On March 27, 1915, Mary Mallon, known as Typhoid Mary, was permanently quarantined at this hospital on North Brother Island. From 1900 until her second quarantine in 1915, she was presumed to have infected 49 people, three of whom died, due to her being an asymptomatic carrier.
Typhoid is a bacterial disease commonly spread by eating contaminated food or water, especially food that hasn’t been cooked thoroughly. Mary Mallon was a personal chef, who was known to serve an a popular dessert of raw peaches and ice cream.
Typhoid was a serious disease in New York in the 19th Century, when indoor plumbing was uncommon, regular street cleaning was unheard of, and practices like washing one’s hands were not yet common. These maps from our Library collection show blocks of overcrowded tenements in downtown Manhattan, and the prevalence of diseases like tuberculosis, typhoid fever, scarlet fever and diphtheria.

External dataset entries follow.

(** The reply to one client, on any descriptor and however it ends. *)
Lemma handle_client_replies fuel fd w :
  wp K (handle_client fuel fd) (λ _ w', ∃ new,
    trace w' = new ++ trace w ∧ replies (credential (globals w)) new) w.
Proof.
  eapply wp_mono.
  { apply wp_conj; [apply handle_client_spec|apply (emits_wp (only_on fd)), _]. }
  intros o w' [(new & Htr & Ho) (new' & Htr' & Hon)].
  assert (new' = new) as -> by (apply (app_inv_tail (trace w)); congruence).
  exists new. split; [done|]. intros fd'. destruct (decide (fd' = fd)) as [->|Hne].
  - destruct o as [r|h].
    + destruct Ho as (_ & [(_ & Hs & _)|(Hlen & n & Hs & _)]); [left; by exists 0%nat|].
      right. split; [done|]. by exists n.
    + destruct Ho as (_ & _ & [Hs|(Hlen & Hn)]); [left; by exists 0%nat|by right].
  - left. exists 0%nat. by destruct (only_on_nothing fd fd' new Hne Hon) as [_ ->].
Qed.

Lemma send_peer_rejection_replies fuel fd c w :
  wp K (send_peer_rejection fuel fd) (λ _ w', ∃ new,
    trace w' = new ++ trace w ∧ replies c new) w.
Proof.
  eapply wp_mono.
  { apply wp_conj; [apply write_all_spec, HK|apply (emits_wp (only_on fd)), _]. }
  intros o w' [(new & n & Htr & Hs & _) (new' & Htr' & Hon)].
  assert (new' = new) as -> by (apply (app_inv_tail (trace w)); congruence).
  exists new. split; [done|]. intros fd'. left.
  destruct (decide (fd' = fd)) as [->|Hne]; [by exists n|].
  exists 0%nat. by destruct (only_on_nothing fd fd' new Hne Hon) as [_ ->].
Qed.

End client.

(** ** Properties *)

(** C27. One exchange, whatever the peer and the kernel do: the backend answers
    only after a whole request of 204 bytes, with the response to exactly
    those bytes or a proper prefix of it, reports success only for a complete
    exchange, and the request object is zeros when it returns; the fuel only
    runs out on more interruptions than it allows. *)
Theorem handle_client_exchange (K : kernel sys) fuel fd w :
  IOLaws K →
  wp K (handle_client fuel fd) (client_post fuel fd (credential (globals w)) (trace w)) w.
Proof. intros HK. apply handle_client_spec, HK. Qed.

(** The stale-socket check only ever unlinks the socket path right after
    [lstat] reported a socket there that belongs to the effective user. *)
Theorem remove_stale_socket_path_safe (K : kernel sys) w :
  guarded_by is_unlink own_socket (trace w) →
  wp K remove_stale_socket_path
    (λ _ w', guarded_by is_unlink own_socket (trace w')) w.
Proof.
  intros Hg. unfold remove_stale_socket_path. wp_steps.
  destruct (K _ _ (Lstat _)) as [[is_sock uid]|e]; wp_steps; [|wp_decide He; by wp_steps].
  cbn [st_is_sock st_uid]. destruct is_sock; wp_steps; [|done].
  wp_decide Hu; wp_steps; [done|]. apply dec_stable in Hu.
  assert (own_socket (Ev Geteuid (K _ (Ev (Lstat (txt AUTH_SOCKET_PATH)) (Ok (Stat true uid))
    :: trace w) Geteuid) :: Ev (Lstat (txt AUTH_SOCKET_PATH)) (Ok (Stat true uid)) :: trace w))
    as Hown by (rewrite <- Hu; by do 2 eexists).
  by destruct (K _ _ (Unlink _)); wp_steps.
Qed.

(** ** Witness *)

Lemma handle_client_exchange_witness :
  let K := easy_kernel (λ _, None) (encode_request (sample_request "admin" "secret")) in
  let w := World (MkBackend false (credential_of (txt "admin") (txt "secret")) [] [] []) [] in
  wp K (handle_client 300 4)
    (client_post 300 4 (credential_of (txt "admin") (txt "secret")) (trace w)) w.
Proof. apply handle_client_exchange. apply easy_kernel_io. Defined.

Lemma remove_stale_socket_path_safe_witness :
  wp (easy_kernel (λ _, None) []) remove_stale_socket_path
    (λ _ w', guarded_by is_unlink own_socket (trace w')) request_world.
Proof. apply remove_stale_socket_path_safe. exact I. Defined.
(* ===== verification/BackendMain.v ===== *)
(** * Backend.c: [main]

    The whole program, and what holds of every run of it: privileges are gone
    before the first socket call, requests are read only from an attested
    peer, and descriptors, socket path and secrets are gone at the end. *)

From S2P Require Import Prelude.
From S2P Require Import CLib.
From S2P Require Import SecureMemory.
From S2P Require Import AuthProtocol.
From S2P Require Import AuthSys.
From S2P Require Import BackendCredential.
From S2P Require Import BackendRequest.
From S2P Require Import BackendPrivileges.
From S2P Require Import Transfer.
From S2P Require Import BackendServer.
Local Open Scope Z_scope.

(** The code after the [cleanup] label of [main]. *)
Definition main_cleanup (client_fd server_fd : option nat) (exit_code : Z) : Backend Z :=
  close_logged client_fd "client socket" ;;;
  close_logged server_fd "server socket" ;;;
  (match server_fd with Some _ => unlink_socket_path | None => ret tt end) ;;;
  modify (λ g, set_credential (secure_clear_credential (credential g)) g) ;;;
  modify (λ g, set_credential_path (clear_object (credential_path g)) g) ;;;
  ret exit_code.

(** The code from [create_server_socket] on. *)
Definition main_serve (fuel : nat) (invoking_uid invoking_gid : Z) : Backend Z :=
  let* server_fd := create_server_socket in
  match server_fd with
  | None => main_cleanup None None EXIT_FAILURE
  | Some server =>
      let* client_fd := accept_one_client fuel server in
      match client_fd with
      | None => main_cleanup None server_fd EXIT_FAILURE
      | Some client =>
          let* verified := verify_peer_credentials client invoking_uid invoking_gid in
          if bool_decide (verified ≠ 0) then
            let* _ := send_peer_rejection fuel client in
            main_cleanup client_fd server_fd EXIT_FAILURE
          else
          let* handled := handle_client fuel client in
          main_cleanup client_fd server_fd
            (if bool_decide (handled = 0) then EXIT_SUCCESS else EXIT_FAILURE)
      end
  end.

Definition main (fuel : nat) : Backend Z :=
  let* invoking_uid := call Getuid in
  let* invoking_gid := call Getgid in
  modify (set_credential_path (zeros PATH_MAX)) ;;;
  modify (set_credential empty_credential) ;;;
  let* unbuffered := call (Setvbuf_line Stdout) in
  if bool_decide (unbuffered ≠ 0) then
    fprintf Stderr "[backend] unable to configure line-buffered logging\n" [] ;;;
    ret EXIT_FAILURE
  else
  let cleanup := main_cleanup None None EXIT_FAILURE in
  log "[backend] startup\n" [] ;;;
  let* r := install_signal_handlers in
  if bool_decide (r ≠ 0) then cleanup else
  log_uids "startup" ;;;
  let* _ := log_proc_status_uid_lines fuel "startup" in
  let* r := resolve_demo_credential_path in
  if bool_decide (r ≠ 0) then cleanup else
  let* path := get credential_path in
  let* r := load_demo_credential fuel path in
  if bool_decide (r ≠ 0) then cleanup else
  let* r := drop_privileges_permanently fuel invoking_uid invoking_gid in
  if bool_decide (r ≠ 0) then cleanup else
  main_serve fuel invoking_uid invoking_gid.

(** ** Specification *)

(** Calls on sockets and on the socket path. *)
Definition network (e : event sys) : bool :=
  match e with
  | Ev Socket _ | Ev (Bind _ _) _ | Ev (Listen _ _) _ | Ev (Accept _) _
  | Ev (Connect _ _) _ | Ev (Getsockopt_peercred _) _ | Ev (Read _ _) _
  | Ev (Write _ _) _ | Ev (Lstat _) _ | Ev (Unlink _) _ | Ev (Chmod _ _) _ => true
  | _ => false
  end.

Definition is_read (e : event sys) : bool :=
  match e with Ev (Read _ _) _ => true | _ => false end.

Definition reads_from (fd : nat) (e : event sys) : bool :=
  match e with Ev (Read f _) _ => bool_decide (f = fd) | _ => false end.

(** The descriptor [fd] was not closed and its number not given out again. *)
Definition holds (fd : nat) (e : event sys) : Prop :=
  match e with
  | Ev (Close fd') _ => fd' ≠ fd
  | Ev Socket r => r ≠ Ok fd
  | Ev (Accept _) r => r ≠ Ok fd
  | _ => True
  end.

(** [fd] is the connection that was accepted on the socket [server]. *)
Definition accepted_on (server fd : nat) (tr : trace_t) : Prop :=
  ∃ since before, Forall (holds fd) since ∧
    tr = since ++ Ev (Accept server) (Ok fd) :: before.

(** [fd] is an accepted connection, and for that connection the kernel
    attested that the peer is a process with these IDs. *)
Definition connection_attested (uid gid : Z) (fd : nat) (tr : trace_t) : Prop :=
  ∃ since pid server before, 0 < pid ∧ Forall (holds fd) since ∧
    accepted_on server fd before ∧
    tr = since ++ Ev (Getsockopt_peercred fd) (Ok (Ucred pid uid gid, sizeof_ucred)) :: before.

(** The IDs [main] reads first. *)
Definition invoking_uid (K : kernel sys) : Z := K _ [] Getuid.
Definition invoking_gid (K : kernel sys) : Z := K _ [Ev Getuid (invoking_uid K)] Getgid.

(** A backend at [dir/build/exe] with a text file [dir/credentials.demo]. *)
Record deployed (K : kernel sys) (fuel : nat) (dir build exe : list byte)
    (lines : list (list byte)) (last : list byte) : Prop := Deployed {
  dep_link : ∀ tr, K _ tr (Readlink (txt "/proc/self/exe") (PATH_MAX - 1)) =
                   Ok (dir ++ x2f :: build ++ x2f :: exe);
  dep_path : NUL ∉ dir ++ x2f :: build ++ x2f :: exe ∧ x2f ∉ build ∧ x2f ∉ exe;
  dep_size : (length (dir ++ x2f :: build ++ x2f :: exe) < PATH_MAX - 1)%nat ∧
             (length dir + 18 ≤ PATH_MAX)%nat;
  dep_lines : Forall plain_line (lines ++ [last]);
  dep_open : ∀ tr, K _ tr (Fopen (dir ++ x2f :: txt CREDENTIALS_FILE_NAME)) =
                   Ok (text_of lines last, None);
  dep_close : ∀ tr, K _ tr Fclose = Ok tt;
  dep_fuel : (length lines + 1 < fuel)%nat
}.

(** The sizes of the arrays of [main]. *)
Definition sized (g : backend) : Prop :=
  length (dc_username (credential g)) = sizeof_username ∧
  length (dc_password (credential g)) = sizeof_password ∧
  length (credential_path g) = PATH_MAX.

(** Removing [path], which the process had bound, was tried, and the failure
    logged. *)
Definition unlink_failed (path : list byte) (tr : trace_t) : Prop :=
  ∃ later e before, e ≠ ENOENT ∧ path ∈ bound_paths before ∧
    tr = later ++ Ev (Fprintf Stdout "[backend] unable to remove %s: %s\n"
                                     [AStr path; AErrno e]) tt
               :: Ev (Unlink path) (Err e) :: before.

Public health advances in sanitation and hygiene also coincided with the development of the Typhoid vaccine in 1896, created by Almroth Edward Wright and first used in the Boer War (at the time more soldiers died of preventable diseases than combat). The New-York Historical Society has also explored outbreaks of Smallpox and Cholera, and how public health advances helped combat the spread of these diseases, especially in a place where people live in such close quarters.